We need not inquire now whether there may be defenses to the cause of action stated in the bill. It is enough for present purposes that, despite unskilled draftsmanship, it sets out facts sufficient, on a motion to dismiss, to support the relief prayed.
But it is argued that there are no allegations showing that petitioner, Independent Coal & Coke Company, is a party to the fraud or what interest it claims in the lands, or that it acquired any interest from or under any other party to the transaction. But we think it fairly inferable from the bill, taken as a whole, that the interest alleged to be claimed by the coal company was one arising subsequent to the conveyance by the state to the land company. The bill sets up title in the United States and its transfer to the state alleging that the State of Utah, in making the transfer, relied on the fact that it had not parted with the legal title to the lands at the time of the decree. This, in effect, is an averment that the interest claimed by the
coal company was acquired subsequent to the certification by the United States to the state. Whatever interest it acquired after that event it took subject to the equities of the United States, and, if from the land company, subject also to all of the equities against that company, unless the purchase price was bona fide. Bona fide purchase is an affirmative defense. Wright-Blodgett Co. v. United States, 236 U. S. 397, 236 U. S. 403.

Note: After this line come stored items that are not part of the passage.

(* ===== verification/RaftWf.v ===== *)
(** * The invariant of a Raft peer

    [raft_wf] is the well-formedness invariant of one peer: the shape of its
    arrays, a well-formed log, terms bounded by the current term, the applied
    and committed indexes in order, a timer that will fire, and a persisted copy
    of the state from which a restart can rebuild the peer.  This file shows for
    every operation of raft.go that on a well-formed peer it does not panic and
    gives a well-formed peer, and what it may do to the role, the term and the
    persisted vote ([quiet_step]). *)

From S2P Require Import Prelude RaftUtil RaftNode RaftLog.
Local Open Scope Z_scope.
Local Open Scope go_scope.

Section raft_wf.
Context {cmd : Type} `{!Gob (PersistedState cmd)}.
Implicit Types (rf : Raft cmd) (e : LogEntry cmd) (l : list (LogEntry cmd)) (n : Z).

(** What a restart would read: the decoded raft state, or the state [Make]
    starts from when nothing was ever saved. *)
Definition stable rf : option (PersistedState cmd) :=
  if go_len (raftstate (persister rf)) <? 1 then Some (0, -1, [mkLogEntry None 0 0], 0, 0)
  else gob_decode (raftstate (persister rf)).

Definition stable_term rf : Z := default 0 ((λ '(t, _, _, _, _), t) <$> stable rf).
Definition stable_vote rf : Z := default (-1) ((λ '(_, v, _, _, _), v) <$> stable rf).

Record raft_wf n rf : Prop := {
  wf_peers : peers rf = n;
  wf_me : 0 ≤ me rf < n;
  wf_next : go_len (nextIndex rf) = n;
  wf_match : go_len (matchIndex rf) = n;
  wf_log : log_wf (logs rf);
  wf_snap : ∃ c, head (logs rf) = Some (mkLogEntry c (lastIncludedTerm rf) (lastIncludedIndex rf));
  wf_applied : first_index (logs rf) ≤ lastApplied rf ≤ commitIndex rf;
  wf_timer : if decide (state rf = Leader) then heartbeatTimer rf = true else electionTimer rf = true;
  wf_stable : stable rf = Some (stable_term rf, stable_vote rf, logs rf,
                                lastIncludedIndex rf, lastIncludedTerm rf);
  wf_stable_term : last_term (logs rf) ≤ stable_term rf ≤ currentTerm rf;
  wf_stable_vote : stable_term rf = currentTerm rf → stable_vote rf = voteFor rf
}.

(** Nothing that was promised is lost: the persisted state is the current one. *)
Definition persisted rf : Prop :=
  stable rf = Some (currentTerm rf, voteFor rf, logs rf, lastIncludedIndex rf, lastIncludedTerm rf).

(** The log-related part of a peer, untouched by role and term changes. *)
Definition replica rf :=
  (logs rf, commitIndex rf, lastApplied rf, pendingSnapshot rf,
   lastIncludedIndex rf, lastIncludedTerm rf, ReadSnapshot (persister rf)).

(** A step that casts no vote: the peer keeps its role and term or becomes a
    follower, and the persisted vote changes only together with a newer term. *)
Record quiet_step rf rf' : Prop := {
  qs_me : me rf' = me rf;
  qs_peers : peers rf' = peers rf;
  qs_role : state rf' = Follower ∨ (state rf' = state rf ∧ currentTerm rf' = currentTerm rf);
  qs_term : currentTerm rf ≤ currentTerm rf';
  qs_stable : stable_term rf < stable_term rf' ∨
              (stable_term rf' = stable_term rf ∧ stable_vote rf' = stable_vote rf)
}.

#[global] Instance quiet_step_preorder : PreOrder quiet_step.
Proof.
  split.
  - intros rf. constructor; auto; lia.
  - intros r1 r2 r3 [m1 p1 s1 t1 v1] [m2 p2 s2 t2 v2]. constructor; try congruence; try lia.
    destruct s2 as [|[-> ->]]; [by left|]. destruct s1 as [|[-> ->]]; auto.
Qed.

(** ** Persistence *)

Lemma go_len_gob_encode (s : PersistedState cmd) : (go_len (gob_encode s) <? 1) = false.
Proof.
  apply Z.ltb_ge. pose proof (gob_encode_nonempty s) as H. unfold go_len.
  destruct (gob_encode s); simpl; [done|lia].
Qed.

Lemma stable_of_encode s rf : raftstate (persister rf) = gob_encode s → stable rf = Some s.
Proof. intros H. unfold stable. rewrite H, go_len_gob_encode. apply gob_decode_encode. Qed.

Lemma stable_persist s rf :
  stable (persist s rf) =
    Some (currentTerm rf, voteFor rf, logs rf, lastIncludedIndex rf, lastIncludedTerm rf).
Proof. apply stable_of_encode. by destruct s. Qed.

Lemma persist_persisted s rf : persisted (persist s rf).
Proof. unfold persisted. rewrite stable_persist. by destruct s. Qed.

Lemma stable_term_persist s rf : stable_term (persist s rf) = currentTerm rf.
Proof. unfold stable_term. by rewrite stable_persist. Qed.

Lemma stable_vote_persist s rf : stable_vote (persist s rf) = voteFor rf.
Proof. unfold stable_vote. by rewrite stable_persist. Qed.

Lemma persisted_stable rf :
  persisted rf → stable_term rf = currentTerm rf ∧ stable_vote rf = voteFor rf.
Proof. unfold persisted, stable_term, stable_vote. intros ->. done. Qed.

Lemma persist_step_quiet n s rf rf1 :
  raft_wf n rf → me rf1 = me rf → peers rf1 = peers rf → state rf1 = state rf →
  currentTerm rf1 = currentTerm rf → voteFor rf1 = voteFor rf →
  quiet_step rf (persist s rf1).
Proof.
  intros Hwf ?? Hs Ht Hv'. pose proof (wf_stable_term _ _ Hwf). pose proof (wf_stable_vote _ _ Hwf) as Hv.
  assert (Hct : currentTerm (persist s rf1) = currentTerm rf1) by (by destruct s).
  constructor; [by destruct s|by destruct s|right; split; [by destruct s|congruence]|lia|].
  rewrite stable_term_persist, stable_vote_persist, Ht, Hv'.
  destruct (decide (stable_term rf = currentTerm rf)) as [E|]; [right; split; [done|symmetry; auto]|left; lia].
Qed.

Lemma persist_quiet n s rf : raft_wf n rf → quiet_step rf (persist s rf).
Proof. intros Hwf. by apply (persist_step_quiet n). Qed.

(** Everything of [raft_wf] but the persisted copy, which [persist] re-creates. *)
Lemma persist_wf n s rf rf0 :
  raft_wf n rf0 →
  me rf = me rf0 → peers rf = peers rf0 →
  go_len (nextIndex rf) = n → go_len (matchIndex rf) = n →
  log_wf (logs rf) →
  (∃ c, head (logs rf) = Some (mkLogEntry c (lastIncludedTerm rf) (lastIncludedIndex rf))) →
  first_index (logs rf) ≤ lastApplied rf ≤ commitIndex rf →
  (if decide (state rf = Leader) then heartbeatTimer rf = true else electionTimer rf = true) →
  last_term (logs rf) ≤ currentTerm rf →
  raft_wf n (persist s rf).
Proof.
  intros Hwf Hm Hp H1 H2 H3 H4 H5 H6 H7.
  pose proof (wf_peers _ _ Hwf). pose proof (wf_me _ _ Hwf).
  assert (E : ∀ rf', rf' = persist s rf → raft_wf n rf').
  { intros rf' ->. constructor; try rewrite stable_term_persist; try rewrite stable_vote_persist;
    try rewrite stable_persist; destruct s; simpl; try done; try lia; try congruence. }
  by apply E.
Qed.

(** Changes that only touch volatile fields outside the log keep [raft_wf]. *)
Lemma raft_wf_volatile n rf rf' :
  raft_wf n rf →
  me rf' = me rf → peers rf' = peers rf → persister rf' = persister rf →
  replica rf' = replica rf →
  go_len (nextIndex rf') = n → go_len (matchIndex rf') = n →
  (if decide (state rf' = Leader) then heartbeatTimer rf' = true else electionTimer rf' = true) →
  currentTerm rf < currentTerm rf' ∨ (currentTerm rf' = currentTerm rf ∧ voteFor rf' = voteFor rf) →
  raft_wf n rf' ∧ stable rf' = stable rf.
Proof.
  intros Hwf Hme Hp Hps Hrep Hn Hm Ht Hterm. injection Hrep as El Ec Ea Ep Ei Et Ed.
  assert (Hst : stable rf' = stable rf) by (unfold stable; by rewrite Hps).
  assert (H1 : stable_term rf' = stable_term rf) by (unfold stable_term; by rewrite Hst).
  assert (H2 : stable_vote rf' = stable_vote rf) by (unfold stable_vote; by rewrite Hst).
  split; [|done]. destruct Hwf.
  constructor; rewrite ?H1, ?H2, ?Hst, ?El, ?Ei, ?Et; try done; try congruence; try lia.
Qed.

(** ** Role and term changes *)

(** The first five fields of a quiet, log-preserving step. *)
Record role_step rf rf' : Prop := {
  rs_quiet : quiet_step rf rf';
  rs_replica : replica rf' = replica rf
}.

Lemma quiet_volatile rf rf' :
  me rf' = me rf → peers rf' = peers rf → stable rf' = stable rf →
  state rf' = Follower ∨ (state rf' = state rf ∧ currentTerm rf' = currentTerm rf) →
  currentTerm rf ≤ currentTerm rf' →
  quiet_step rf rf'.
Proof.
  intros ?? Hst ??. constructor; auto. right. unfold stable_term, stable_vote. by rewrite Hst.
Qed.

Lemma ChangeState_Follower_eq rf :
  ChangeState Follower rf = Some (if decide (state rf = Follower) then rf
     else set_heartbeatTimer false (resetElectionTimer (set_state Follower rf))).
Proof. unfold ChangeState. by destruct (decide _). Qed.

The statute of limitations relied on provides that suits by the United States "to vacate and annul any patent . . . shall only be brought within six years after the date of the issuance of such patents." A point much argued here was whether a certification of public lands is a patent within the meaning of the statute. But that is a question which we need not decide. Statutes of limitation against the United States are to be narrowly construed. United States v. Whited & Wheless, 246 U. S. 552, 246 U. S. 561. And we think it plain that the present suit, founded on equitable grounds, to compel a conveyance of title derived from a certification by the government is not a suit to cancel the certification. See United States v. New Orleans Pacific Ry., 248 U. S. 507, 248 U. S. 510, 248 U. S. 518.
We hold that the acquisition of the title of the lands by the land company as set out in the bill was in violation of equitable principles and of the decree enjoining the defendants in the first suit "from setting up or making any claim to the premises," and that a proper case was stated for the imposition on both petitioners of a constructive trust with respect to the lands acquired by them. As the bill is not well drafted, respondent should have leave to perfect it. This will promote an orderly and intelligent disposition of the case.
MR. JUSTICE McREYNOLDS, MR. JUSTICE SUTHERLAND, and MR. JUSTICE BUTLER dissent.